# Thread: Definite integral - tricky substitutions

1. ## Definite integral - tricky substitutions

Hi.

So I am asked to analyze

$\displaystyle $\int\limits_0^{2\pi } {\frac{{dx}}{{1 + \varepsilon \cdot \cos x}}}$$

However I believe substitution $\displaystyle $u = \tan \frac{x}{2}$$ might be very wrong in this situation because of discontinuity.

Also I guess this may diverge when $\displaystyle $\left| \varepsilon \right| \geqslant 1$$

Unfortunately at this very moment I am not aware of a nice proper solution, maybe you have an idea?
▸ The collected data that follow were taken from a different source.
(* ===== verification/ABI.v ===== *)
(** * Application binary interfaces

    [model::ABI] (include/revng/Model/ABI.h): the enumeration of the schema, the
    architecture of each ABI and the default ABI of each architecture. *)

From S2P Require Import Prelude.
From S2P Require Architecture.
From stdpp Require Import strings.

(* include/revng/Model/model-schema.yml:1209-1360 ABI *)
Inductive Values : Set :=
  | Invalid
  | SystemV_x86_64
  | SystemV_x86
  | SystemV_x86_regparm_3
  | SystemV_x86_regparm_2
  | SystemV_x86_regparm_1
  | Microsoft_x86_64
  | Microsoft_x86_64_vectorcall
  | Microsoft_x86_cdecl
  | Microsoft_x86_cdecl_gcc
  | Microsoft_x86_stdcall
  | Microsoft_x86_stdcall_gcc
  | Microsoft_x86_thiscall
  | Microsoft_x86_fastcall
  | Microsoft_x86_fastcall_gcc
  | Microsoft_x86_vectorcall
  | AAPCS64
  | Microsoft_AAPCS64
  | Apple_AAPCS64
  | AAPCS
  | SystemV_MIPS_o32
  | SystemV_MIPSEL_o32
  | SystemZ_s390x
  | Count.

#[global] Instance Values_eq_dec : EqDecision Values.
Proof. solve_decision. Defined.

(* scripts/tuple_tree_generator/templates/enum.h.tpl:61-64 ABI::isValid *)
Definition isValid (V : Values) : outcome bool :=
  revng_assert (negb (bool_decide (V = Count)));;
  Ok (negb (bool_decide (V = Invalid))).

(* include/revng/Model/ABI.h:13-56 getArchitecture *)
Definition getArchitecture (V : Values) : outcome Architecture.Values :=
  match V with
  | SystemV_x86_64 | Microsoft_x86_64 | Microsoft_x86_64_vectorcall => Ok Architecture.x86_64
  | SystemV_x86 | SystemV_x86_regparm_3 | SystemV_x86_regparm_2 | SystemV_x86_regparm_1
  | Microsoft_x86_vectorcall | Microsoft_x86_cdecl | Microsoft_x86_cdecl_gcc
  | Microsoft_x86_stdcall | Microsoft_x86_stdcall_gcc | Microsoft_x86_fastcall
  | Microsoft_x86_fastcall_gcc | Microsoft_x86_thiscall => Ok Architecture.x86
  | AAPCS64 | Microsoft_AAPCS64 | Apple_AAPCS64 => Ok Architecture.aarch64
  | AAPCS => Ok Architecture.arm
  | SystemV_MIPS_o32 => Ok Architecture.mips
  | SystemV_MIPSEL_o32 => Ok Architecture.mipsel
  | SystemZ_s390x => Ok Architecture.systemz
  | Count | Invalid => revng_abort
  end.

(* include/revng/Model/ABI.h:62-68 getRegisterArchitecture *)
Definition getRegisterArchitecture (V : Values) : outcome Architecture.Values :=
  if decide (V = SystemV_MIPSEL_o32) then Ok Architecture.mips else getArchitecture V.

(* include/revng/Model/ABI.h:71-73 getPointerSize *)
Definition getPointerSize (V : Values) : outcome Z :=
  A ← getArchitecture V; Architecture.getPointerSize A.

(* include/revng/Model/ABI.h:76-96 getDefaultForELF *)
Definition getDefaultForELF (V : Architecture.Values) : option Values :=
  match V with
  | Architecture.x86_64 => Some SystemV_x86_64
  | Architecture.x86 => Some SystemV_x86
  | Architecture.aarch64 => Some AAPCS64
  | Architecture.arm => Some AAPCS
  | Architecture.mips => Some SystemV_MIPS_o32
  | Architecture.mipsel => Some SystemV_MIPSEL_o32
  | Architecture.systemz => Some SystemZ_s390x
  | _ => None
  end.

(* include/revng/Model/ABI.h:98-110 getDefaultForPECOFF *)
Definition getDefaultForPECOFF (V : Architecture.Values) : option Values :=
  match V with
  | Architecture.x86_64 => Some Microsoft_x86_64
  | Architecture.x86 => Some Microsoft_x86_cdecl
  | Architecture.aarch64 => Some Microsoft_AAPCS64
  | _ => None
  end.

(* include/revng/Model/ABI.h:112-124 getDefaultForMachO *)
Definition getDefaultForMachO (V : Architecture.Values) : option Values :=
  match V with
  | Architecture.x86_64 => Some SystemV_x86_64
  | Architecture.x86 => Some SystemV_x86
  | Architecture.aarch64 => Some Apple_AAPCS64
  | _ => None
  end.

Definition quoted (s : string) : string :=
  String (Ascii.ascii_of_nat 34) (String.append s (String (Ascii.ascii_of_nat 34) EmptyString)).

(* include/revng/Model/ABI.h:126-204 getDescription *)
Definition getDescription (V : Values) : string :=
  match V with
  | SystemV_x86_64 => "64-bit SystemV x86 abi"
  | SystemV_x86 => "32-bit SystemV x86 abi"
  | SystemV_x86_regparm_3 => "32-bit SystemV x86 abi that allows the first three GPR-sized scalar arguments to be passed using the registers"
  | SystemV_x86_regparm_2 => "32-bit SystemV x86 abi that allows the first two GPR-sized scalar arguments to be passed using the registers"
  | SystemV_x86_regparm_1 => "32-bit SystemV x86 abi that allows the first GPR-sized scalar argument to be passed using the registers"
  | Microsoft_x86_64 => "64-bit Microsoft x86 abi"
  | Microsoft_x86_64_vectorcall => "64-bit Microsoft x86 abi with extra vector registers designited for passing function arguments"
  | Microsoft_x86_cdecl => "32-bit Microsoft x86 abi that was intended to mimic 32-bit SystemV x86 abi but has minor differences"
  | Microsoft_x86_cdecl_gcc => "32-bit Microsoft x86 `cdecl` abi as implemented in GCC (subtly different from the original)."
  | Microsoft_x86_stdcall => "32-bit Microsoft x86 abi, it is a modification of `cdecl` that's different in a sense that the callee is responsible for stack cleanup instead of the caller"
  | Microsoft_x86_stdcall_gcc => "32-bit Microsoft x86 `stdcall` abi as implemented in GCC (subtly different from the original)."
  | Microsoft_x86_thiscall => "32-bit Microsoft x86 abi, it extends `stdcall` by allowing `this` pointer in method-style calls to be passed using a register. It is never used for `free` functions"
  | Microsoft_x86_fastcall => "32-bit Microsoft x86 abi, it extends `stdcall` by allowing two first GPR-sized function arguments to be passed using the registers"
  | Microsoft_x86_fastcall_gcc => "32-bit Microsoft x86 `fastcall` abi as implemented in GCC (subtly different from the original)."
  | Microsoft_x86_vectorcall => "64-bit Microsoft x86 abi, it extends `fastcall` by allowing extra vector registers to be used for function argument passing"
  | AAPCS64 => "64-bit ARM abi"
  | Microsoft_AAPCS64 => "Microsoft version of 64-bit ARM abi"
  | Apple_AAPCS64 => "Apple version of 64-bit ARM abi"
  | AAPCS => "32-bit ARM abi"
  | SystemV_MIPS_o32 => String.append "The " (String.append (quoted "old") " 32-bit MIPS abi")
  | SystemV_MIPSEL_o32 => String.append "The " (String.append (quoted "old") " 32-bit MIPS abi (little endian edition)")
  | SystemZ_s390x => "The s390x SystemZ ABI"
  | Count | Invalid => "Unknown and/or unsupported ABI"
  end.

(** The default ABI of an architecture is an ABI of that architecture. *)
Lemma default_architecture A V :
  getDefaultForELF A = Some V ∨ getDefaultForPECOFF A = Some V ∨ getDefaultForMachO A = Some V →
  getArchitecture V = Ok A.
Proof. destruct A; simpl; intros [?|[?|?]]; simplify_eq; done. Qed.

(** Every architecture has a default ABI for ELF. *)
Lemma default_ELF A : Architecture.isMember A = true → is_Some (getDefaultForELF A).
Proof. by destruct A. Qed.
(** ** Properties *)

(** The name of a register within its architecture and [fromRegisterName]
    are inverse to each other: on every register an architecture uses the name is
    read back to the register, and a name that is read as a register is the name
    of that register, which the architecture uses. *)
Theorem register_names V A Name :
  (isUsedInArchitecture V A = Ok true →
   ∃ n, getRegisterName V = Ok n ∧ fromRegisterName n A = Ok V) ∧
  (fromRegisterName Name A = Ok V → V ≠ Invalid →
   getRegisterName V = Ok Name ∧ isUsedInArchitecture V A = Ok true).
Proof.
  split.
  - intros Hused. pose proof (nameChecks_hold V A (used_member V A Hused)) as Hc.
    unfold nameChecks in Hc. rewrite Hused in Hc. apply andb_true_iff in Hc as [Hc _].
    destruct (getRegisterName V) as [n|]; [|done]. exists n. split; [done|].
    destruct (fromRegisterName n A) as [W|]; [|done]. by apply bool_decide_eq_true in Hc as ->.
  - unfold fromRegisterName. intros Hfrom HI.
    destruct (Architecture.getName (canonicalArchitecture A)) as [Suffix|] eqn:HA; [|done]. simpl in Hfrom.
    apply fromNameAmong_Ok in Hfrom as [?|[Hin Hn]]; [done|].
    pose proof (nameChecks_hold V A Hin) as Hc. unfold nameChecks in Hc.
    apply andb_true_iff in Hc as [_ Hc]. rewrite Hn, HA in Hc. rewrite register_append_assoc in Hc.
    rewrite PrimitiveType.consume_back_app in Hc.
    destruct (getRegisterName V) as [n|]; [|done].
    destruct (isUsedInArchitecture V A) as [[]|]; try done. apply String.eqb_eq in Hc as ->. done.
Qed.
(* lib/Model/CommonTypeMethods.cpp:346-354 CommonTypeMethods::skipTypedefs *)
Definition skipTypedefs (fuel : nat) (N : Node) : outcome (option UpcastableType) :=
  match N with
  | TypeNode T => Some <$> skipTypedefsOf fuel T
  | DefinitionNode (TypedefDefinition _ U) => Some <$> skipTypedefsOf fuel U
  | DefinitionNode _ => Ok None
  end.

(* lib/Model/CommonTypeMethods.cpp:357-375 CommonTypeMethods::skipConstAndTypedefsImpl *)
Fixpoint skipConstAndTypedefsOf (fuel : nat) (V : UpcastableType) : outcome UpcastableType :=
  match V with
  | Empty => undefined
  | DefinedType _ R =>
    D ← unwrap R;
    match D with
    | TypedefDefinition _ U =>
      match fuel with O => Fault OutOfFuel | S fuel => skipConstAndTypedefsOf fuel U end
    | _ => Ok V
    end
  | _ => Ok V
  end.

(* lib/Model/CommonTypeMethods.cpp:377-385 CommonTypeMethods::skipConstAndTypedefs *)
Definition skipConstAndTypedefs (fuel : nat) (N : Node) : outcome (option UpcastableType) :=
  match N with
  | TypeNode T => Some <$> skipConstAndTypedefsOf fuel T
  | DefinitionNode (TypedefDefinition _ U) => Some <$> skipConstAndTypedefsOf fuel U
  | DefinitionNode _ => Ok None
  end.

(** The definition of a type, if it has one and the reference resolves. *)
(* lib/Model/CommonTypeMethods.cpp:298-320 CommonTypeMethods::tryGetAsDefinition *)
Definition tryGetAsDefinition (N : Node) : option TypeDefinition :=
  match N with
  | DefinitionNode D => Some D
  | TypeNode (DefinedType _ R) => getConst R
  | TypeNode _ => None
  end.

Definition definitionOf (U : option UpcastableType) (N : Node) : option TypeDefinition :=
  match U with Some T => tryGetAsDefinition (TypeNode T) | None => tryGetAsDefinition N end.

(* lib/Model/CommonTypeMethods.cpp:288-296 CommonTypeMethods::isConst *)
Definition isConst (fuel : nat) (N : Node) : outcome bool :=
  U ← skipTypedefs fuel N;
  Ok match U with Some T => IsConst T | None => false end.

(** The part the three getters of function types share. *)
(* lib/Model/CommonTypeMethods.cpp:38-68 CommonTypeMethods::getPrototype *)
Definition unwrapFunction (fuel : nat) (isa : TypeDefinition → bool) (N : Node) : outcome (option TypeDefinition) :=
  U ← skipTypedefs fuel N;
  Const ← match U with Some T => isConst fuel (TypeNode T) | None => Ok false end;
  if (Const : bool) then Ok None
  else Ok match definitionOf U N with
          | Some D => if isa D then Some D else None
          | None => None
          end.

Definition isaCABI (D : TypeDefinition) : bool := bool_decide (Kind D = CABIFunctionKind).
Definition isaRaw (D : TypeDefinition) : bool := bool_decide (Kind D = RawFunctionKind).
Definition isaStruct (D : TypeDefinition) : bool := bool_decide (Kind D = StructKind).
Definition isaUnion (D : TypeDefinition) : bool := bool_decide (Kind D = UnionKind).
Definition isaEnum (D : TypeDefinition) : bool := bool_decide (Kind D = EnumKind).

(* lib/Model/CommonTypeMethods.cpp:38-68 CommonTypeMethods::getPrototype *)
Definition getPrototype (fuel : nat) : Node → outcome (option TypeDefinition) :=
  unwrapFunction fuel (λ D, isaCABI D || isaRaw D).

(* lib/Model/CommonTypeMethods.cpp:70-94 CommonTypeMethods::getRawFunction *)
Definition getRawFunction (fuel : nat) : Node → outcome (option TypeDefinition) :=
  unwrapFunction fuel isaRaw.

(* lib/Model/CommonTypeMethods.cpp:96-120 CommonTypeMethods::getCABIFunction *)
Definition getCABIFunction (fuel : nat) : Node → outcome (option TypeDefinition) :=
  unwrapFunction fuel isaCABI.

(** The part the getters of structs, unions and enums share. *)
(* lib/Model/CommonTypeMethods.cpp:122-140 CommonTypeMethods::getStruct *)
Definition unwrapDefinition (fuel : nat) (isa : TypeDefinition → bool) (N : Node) : outcome (option TypeDefinition) :=
  U ← skipConstAndTypedefs fuel N;
  Ok match definitionOf U N with
     | Some D => if isa D then Some D else None
     | None => None
     end.
Lemma isOpaque_self B fuel k i c :
  unwrap B (Some k) = Ok (TypedefDefinition i (DefinedType c (Some k))) →
  isOpaque B fuel (DefinedType c (Some k)) = Fault OutOfFuel.
Proof. intros Hk. unfold isOpaque, getStruct, unwrapDefinition. cbn. by rewrite (skip_self B fuel k i c Hk). Qed.

Definition loopBinary : list TypeDefinition :=
  [TypedefDefinition 1 (PointerType false 8 (DefinedType false (Some (2, TypedefKind))));
   TypedefDefinition 2 (DefinedType false (Some (2, TypedefKind)))].

(** The verification of a [typedef] that comes first is that of its type. *)
Lemma typedef_first `{LLVMMath} B fuel steps A a i U Ds e :
  ID (TypedefDefinition i U) ≠ 2 ^ 64 - 1 → isEmpty U = false →
  verifyType B fuel (verifyDefinition B fuel steps) U (mkVH ∅ ∅ ({[(i, TypedefKind)]} ∪ ∅) a) = Fault e →
  verifyDefinitions B fuel (S steps) A (TypedefDefinition i U :: Ds) (freshVH a) = Fault e.
Proof.
  intros Hi%Z.eqb_neq HU Hrun. cbn [verifyDefinitions]. unfold require at 1. apply M_bind_Fault.
  cbn [verifyDefinition]. erewrite M_bind_run by reflexivity. rewrite bool_decide_eq_false_2 by (apply not_elem_of_empty).
  erewrite M_bind_run by reflexivity. rewrite bool_decide_eq_false_2 by (apply not_elem_of_empty).
  erewrite M_bind_run by (unfold verificationInProgress; simpl; rewrite !bool_decide_eq_false_2 by (apply not_elem_of_empty); reflexivity).
  unfold require at 1. erewrite M_bind_run by reflexivity. rewrite Hi. cbn [negb]. apply M_bind_Fault.
  cbn [verifyImpl]. unfold verifyTypedef, require. erewrite M_bind_run by reflexivity. rewrite HU. cbn [negb].
  by apply M_bind_Fault.
Qed.

(** Verification does not end on every binary: neither on a [typedef] of an
    array of itself, nor on a [typedef] of a pointer to a [typedef] of itself
    with a larger identifier, whatever the fuel. *)
Theorem verification_diverges `{LLVMMath} fuel steps A a :
  verifyTypeDefinitions [selfArray 1 2] fuel steps A (freshVH a) = Fault OutOfFuel ∧
  verifyTypeDefinitions loopBinary fuel steps A (freshVH a) = Fault OutOfFuel.
Proof.
  assert (isPowerOf2_64 8 = true) as H8 by (apply isPowerOf2_64_spec; [done|by exists 3]).
  split; destruct steps as [|steps]; try done; apply typedef_first; try done; cbn [verifyType verifyLoop].
  - do 2 (unfold require at 1; erewrite M_bind_run by reflexivity; cbn [Z.eqb isEmpty negb Pos.eqb]).
    unfold require at 1, hasSize, size. do 3 apply M_bind_Fault. by apply trySize_self.
  - unfold require at 1; erewrite M_bind_run by reflexivity. rewrite H8.
    do 3 (unfold require at 1; erewrite M_bind_run by reflexivity; cbn [Z.eqb isEmpty negb andb Pos.eqb]).
    apply M_bind_Fault. apply lift_Fault. by apply (isOpaque_self loopBinary fuel (2, TypedefKind) 2 false).
Qed.
(* ===== verification/PipelineDescription.v ===== *)
(** * The description of a pipeline

    [PipelineDescription] (include/revng/Runner/PipelineDescription.h,
    lib/Runner/PipelineDescription.cpp): the containers, the tree of tasks, the
    artefacts and the analyses, how they are read from a document, and the
    numbering of the savepoints. A node is its position among the nodes, which the
    description owns. *)

From S2P Require Import Prelude.
From stdpp Require Import gmap strings.
From S2P Require Import Expected.

Local Open Scope string_scope.

(** ** Documents *)

(** The nodes of [llvm::yaml]; [NullNode] and aliases are the other ones. *)
Inductive YAMLNode :=
  | ScalarNode (s : string)
  | BlockScalarNode (s : string)
  | SequenceNode (l : list YAMLNode)
  | MappingNode (l : list (YAMLNode * YAMLNode))
  | OtherNode.

(* lib/Runner/PipelineDescription.cpp:22-30 Value *)
Inductive Value :=
  | Scalar (s : string)
  | Sequence (l : list Value)
  | Mapping (l : list (string * Value)).

(* lib/Runner/PipelineDescription.cpp:34-41 Value::find *)
Definition find (Key : string) (v : Value) : option Value :=
  match v with
  | Mapping l => snd <$> List.find (λ e, String.eqb e.1 Key) l
  | _ => None
  end.

(* lib/Runner/PipelineDescription.cpp:43-47 Value::string *)
Definition string_ (Key : string) (v : Value) : string :=
  match find Key v with Some (Scalar s) => s | _ => "" end.

Definition scalarOf (v : Value) : option string := match v with Scalar s => Some s | _ => None end.

(* lib/Runner/PipelineDescription.cpp:49-57 Value::strings *)
Definition strings (Key : string) (v : Value) : list string :=
  match find Key v with Some (Sequence l) => omap scalarOf l | _ => [] end.

Definition newline : string := String (Ascii.ascii_of_nat 10) "".

(** The member [Scalar] of a value that is not a scalar is empty. *)
Definition text (v : Value) : string := from_option id "" (scalarOf v).
(* ===== verification/Runner.v ===== *)
(** * The runner

    [Runner] (include/revng/Runner/Runner.h, lib/Runner/Runner.cpp): what has to be
    run so that some objects are available at a node of the pipeline, running it,
    and what is kept at the savepoints. Containers, pipes and analyses are what the
    registry holds: they are known to the runner by their interfaces
    (include/revng/PipeboxCommon/Helpers/Native). The kind of a container is a
    function of its type, which [KindCache] memoizes. *)

From S2P Require Import Prelude.
From stdpp Require Import gmap strings.
From S2P Require Import Expected.
From S2P Require Import Requests.
From S2P Require Import MemoryStorage.
From S2P Require Import PipelineDescription.

(** ** The registry *)

(** A container holds serializable objects of one kind. *)
(* include/revng/PipeboxCommon/Helpers/Native/Container.h:13-35 Container *)
Class Container (Buffer C : Type) := {
  containerKind : C → Kind;
  objects : C → gset ObjectID;
  deserialize : gmap ObjectID Buffer → C → outcome C;
  serialize : list ObjectID → C → outcome (gmap ObjectID Buffer);
}.

(* include/revng/PipeboxCommon/Helpers/Native/Helpers.h:24-28 ContainerArgument *)
Record ContainerArgument := mkContainerArgument {
  ArgumentName : string;
  ContainerTypeName : string;
  Access_ : Access;
}.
2. Originally Posted by Pranas
Hi.

So I am asked to analyze

$\displaystyle $\int\limits_0^{2\pi } {\frac{{dx}}{{1 + \varepsilon \cdot \cos x}}}$$

However I believe substitution $\displaystyle $u = \tan \frac{x}{2}$$ might be very wrong in this situation because of discontinuity.

Also I guess this may diverge when $\displaystyle $\left| \varepsilon \right| \geqslant 1$$

Unfortunately at this very moment I am not aware of a nice proper solution, maybe you have an idea?
This integral is perfect to use a little complex analysis and the residue theorem.

First note that the substitution $\displaystyle z=e^{ix} \implies dz=ie^{ix}dx \iff \frac{dz}{iz}=dx$ where $i=\sqrt{-1}$ will be used.

$\displaystyle \cos(x)=\frac{e^{ix}+e^{-ix}}{2}=\frac{z+z^{-1}}{2}$

Putting all of this in gives

$\displaystyle \int_{0}^{2\pi}\frac{dx}{1+\epsilon\cos(x)}=\oint_ {|z|=1}\frac{dz}{\left[1+\epsilon(\frac{z+z^{-1}}{2}) \right]iz}=\frac{2}{i\epsilon}\oint_{|z|=1}\frac{dz}{(z+\ frac{1-\sqrt{1-\epsilon^2}}{\epsilon})(z+\frac{1+\sqrt{1-\epsilon^2}}{\epsilon})}$

As you noted the integral only converges when $|\epsilon|<1$

So their is only one pole inside the unit disk and it occurs at

$\displaystyle z=\frac{-1+\sqrt{1-\epsilon^2}}{\epsilon}$

Now by the residue theorem we get

$\displaystyle \frac{2}{i\epsilon}\cdot 2\pi i\left( \frac{1}{\frac{-1+\sqrt{1-\epsilon^2}}{\epsilon}+\frac{1+\sqrt{1-\epsilon^2}}{\epsilon}}\right)=\frac{4\pi}{\epsilo n} \left( \frac{1}{\frac{2\sqrt{1-\epsilon^2}}{\epsilon}}\right)=\frac{2 \pi}{\sqrt{1-\epsilon^2}}$

3. TheEmptySet, thank you very much.